An Old
Esquimaux Encampment Was Traced On This Spot, And An Ice Chisel, A Copper
Knife, And A Small Iron Knife Were Found Under The Turf.
I named this
cape after Mr. Barrow of the Admiralty to whose exertions are mainly
owing the discoveries recently made in Arctic geography.
An opening on
its eastern side received the appellation of Inman Harbour after my
friend the Professor at the Royal Naval College, Portsmouth, and to a
group of islands to seaward of it we gave the name of Jameson in honour
of the distinguished Professor of Mineralogy at Edinburgh.
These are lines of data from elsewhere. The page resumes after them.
Lemma extractKeyOutputs_flat {A} c amount i (pred : callback A) : chain_ok c -> c <> [] ->
  seg_end (flatten c) <= i + 1 -> forall gs acc, gs <> [] -> StronglySorted Z.lt gs -> Forall (fits 32) gs ->
  extractKeyOutputs c amount i gs pred acc = extract_spec (flatten c) amount pred gs acc.
Proof.
  induction c as [|s parents IH]; intros Hok Hne Hi gs acc Hgs Hsort Hfit; [done|]. clear Hne.
  rewrite (flatten_end _ _ Hok) in Hi. pose proof Hok as (Hs & Hl & Hc & _). cbn [extractKeyOutputs].
  rewrite (assert_indexes_ok _ Hgs Hsort). cbn [obind].
  assert (Hi' : seg_end (flatten parents) <= i + 1).
  { rewrite <- (link_start _ _ Hl). unfold seg_end in Hi. lia. }
  destruct (keyOutputsGlobalIndexes s !! amount) as [e|] eqn:Ee.
  - pose proof (ok_outputs _ Hs _ _ Ee) as He. pose proof (entry_start _ _ He) as H0.
    assert (Hne : blockInfos s <> []).
    { intros E. pose proof (entry_range _ _ He) as Hr. destruct (og_outputs e) as [|o os] eqn:Eo; [by destruct (entry_nonempty _ _ He)|].
      inversion Hr as [|? ? Hr0 _]; subst. unfold in_range, seg_end in Hr0. rewrite E in Hr0. simpl in Hr0. lia. }
    assert (startIndex s <= i) by (unfold seg_end in Hi; destruct (blockInfos s); [done|simpl in Hi; lia]).
    rewrite (proj2 (Z.ltb_ge _ _)) by done. set (n := lower_bound_by (fun g => g <? og_startIndex e) gs).
    destruct (StronglySorted_take_drop _ n _ Hsort) as [St Sd].
    pose proof (lower_bound_take (fun g => g <? og_startIndex e) gs) as Ht. fold n in Ht.
    pose proof (lower_bound_drop (fun g => g) (og_startIndex e) gs (StronglySorted_lt_le _ Hsort)) as Hd. fold n in Hd.
    assert (Hown : forall acc, extract_own s (og_startIndex e) (og_outputs e) i pred (drop n gs) acc =
      extract_spec (flatten (s :: parents)) amount pred (drop n gs) acc).
    { apply (extract_own_flat s parents); [done..|]. apply Forall_and. split; [done|].
      apply (Forall_drop _ n) in Hfit. eapply Forall_impl; [exact Hfit|]. unfold fits. simpl. lia. }
    assert (Hbelow : forall acc, (if (n =? 0)%nat then Ok (SUCCESS, acc)
        else let! _ := assert_parent parents in extractKeyOutputs parents amount i (take n gs) pred acc) =
      extract_spec (flatten (s :: parents)) amount pred (take n gs) acc).
    { intros acc'. destruct (Nat.eqb_spec n 0) as [->|Hn]; [done|]. assert (Hp : parents <> []).
      { intros ->. rewrite (entry_below _ _ _ _ Hok Ee) in Ht. destruct gs as [|g gs]; [done|]. destruct n; [done|].
        inversion Ht as [|? ? Hg _]; subst. inversion Hfit as [|? ? Hg0 _]; subst. apply Z.ltb_lt in Hg. unfold fits in Hg0.
        unfold flat_outputs in Hg. cbn [flatten foldr empty_segment keyOutputsGlobalIndexes] in Hg.
        rewrite lookup_empty in Hg. simpl in Hg. lia. }
      rewrite (assert_parent_ok _ Hp). cbn [obind].
      rewrite IH; [|done..| |done|by apply Forall_take]; [|by destruct gs, n].
      symmetry. apply extract_spec_ext. apply (Forall_take _ n) in Hfit. rewrite Forall_forall in Ht, Hfit |- *. intros g Hg.
      specialize (Ht g Hg). specialize (Hfit g Hg). unfold fits in Hfit. apply Z.ltb_lt in Ht.
      apply lookup_output_below; [done|lia|]. intros e' [= <-]%(eq_trans (eq_sym Ee)). done. }
    rewrite Hbelow. rewrite <- (take_drop n gs) at 2. rewrite extract_spec_app.
    destruct (extract_spec _ _ _ (take n gs) acc) as [[[| |] acc']|]; cbn [obind]; [|done..].
    rewrite is_empty_false by apply He. cbn [negb assert_that obind]. apply Hown.
  - assert (E : extract_spec (flatten (s :: parents)) amount pred gs acc = extract_spec (flatten parents) amount pred gs acc).
    { apply extract_spec_ext. rewrite Forall_forall in Hfit |- *. intros g Hg. specialize (Hfit g Hg). unfold fits in Hfit.
      apply lookup_output_below; [done|lia|]. intros e' H. by rewrite Ee in H. }
    rewrite E. destruct parents as [|p parents]; cbn [is_empty]; [|by apply IH].
    destruct gs as [|g gs]; [done|]. done.
Qed.

(** ** Splitting *)

Lemma join_entry_assoc a b c : join_entry a (join_entry b c) = join_entry (join_entry a b) c.
Proof. destruct a, b, c; try done. simpl. by rewrite app_assoc. Qed.

Lemma segment_eq s1 s2 : startIndex s1 = startIndex s2 -> transactions s1 = transactions s2 -> spentImages s1 = spentImages s2 ->
  blockInfos s1 = blockInfos s2 -> keyOutputsGlobalIndexes s1 = keyOutputsGlobalIndexes s2 ->
  paymentIds s1 = paymentIds s2 -> storage s1 = storage s2 -> s1 = s2.
Proof. destruct s1, s2; simpl. by intros -> -> -> -> -> -> ->. Qed.

Lemma join_assoc a b c : join a (join b c) = join (join a b) c.
Proof.
  apply segment_eq; simpl; try done; rewrite ?app_assoc, ?(assoc_L (∪)); try done.
  apply map_eq. intros amount. rewrite !lookup_merge. unfold diag_None.
  destruct (keyOutputsGlobalIndexes a !! amount), (keyOutputsGlobalIndexes b !! amount), (keyOutputsGlobalIndexes c !! amount);
    simpl; by rewrite ?app_assoc.
Qed.

Lemma split_outputs_join s i e : entry_ok s e ->
  join_entry (split_outputs i e).1 (split_outputs i e).2 = Some e.
Proof.
  intros He. unfold split_outputs. set (n := lower_bound_by _ _). cbn [fst snd].
  pose proof (entry_start _ _ He). pose proof (entry_fits _ _ He). pose proof (entry_nonempty _ _ He).
  pose proof (take_drop n (og_outputs e)) as E. destruct e as [st outs]. cbn [og_startIndex og_outputs] in *.
  destruct (take n outs) as [|o os] eqn:Et; cbn [is_empty].
  - simpl in E. rewrite E. destruct outs as [|x outs]; [done|]. cbn [is_empty join_entry]. do 2 f_equal.
    rewrite !(wrap_small 32 (Z.of_nat _)) by (unfold fits; lia). rewrite (wrap_small 32 (st + _)) by (unfold fits; lia).
    rewrite wrap_small by (unfold fits; lia). lia.
  - destruct (drop n outs) as [|x xs] eqn:Ed; cbn [is_empty join_entry].
    + rewrite app_nil_r in E. by rewrite E.
    + by rewrite <- E.
Qed.

Lemma splitTransactions_join l ids i : StronglySorted (fun a b => ti_blockIndex a <= ti_blockIndex b) l ->
  (splitTransactions l ids i).1.1 ++ (splitTransactions l ids i).2.1 = l /\
  (splitTransactions l ids i).1.2 ∪ (splitTransactions l ids i).2.2 = ids.
Proof.
  intros Hs. unfold splitTransactions. cbn [fst snd]. split.
  - destruct (lower_bound_filter _ i _ Hs) as [<- <-]. apply take_drop.
  - set (moved := map _ _). apply map_eq. intros h. destruct (ids !! h) as [p|] eqn:E.
    + destruct (decide (h ∈ moved)).
      * rewrite lookup_union_r; [by apply map_lookup_filter_Some|]. apply map_lookup_filter_None. right. by intros ? _ ?.
      * apply lookup_union_Some_l. by apply map_lookup_filter_Some.
    + apply lookup_union_None. rewrite !map_lookup_filter_None. split; by left.
Qed.

Lemma splitSpentKeyImages_join m i : (splitSpentKeyImages m i).1 ∪ (splitSpentKeyImages m i).2 = m.
Proof.
  unfold splitSpentKeyImages. cbn [fst snd]. apply map_eq. intros k. destruct (m !! k) as [b|] eqn:E.
  - destruct (decide (b < i)).
    + apply lookup_union_Some_l. by apply map_lookup_filter_Some.
    + rewrite lookup_union_r; [apply map_lookup_filter_Some; split; [done|simpl; lia]|].
      apply map_lookup_filter_None. right. intros b'. rewrite E. intros [= <-]. simpl. lia.
  - apply lookup_union_None. rewrite !map_lookup_filter_None. split; by left.
Qed.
We had much wind and rain during the night and by the morning of the 26th
a great deal of ice had drifted into the inlet. We embarked at four and
attempted to force a passage, when the first canoe got enclosed and
remained for some time in a very perilous situation: the pieces of ice,
crowded together by the action of the current and wind, pressing strongly
against its feeble sides. A partial opening however occurring we landed
without having sustained any serious injury. Two men were then sent round
the bay and it was ascertained that, instead of having entered a narrow
passage between an island and the main, we were at the mouth of a harbour
having an island at its entrance, and that it was necessary to return by
the way we came and get round a point to the northward. This was however
impracticable, the channel being blocked up by drift ice, and we had no
prospect of release except by a change of wind.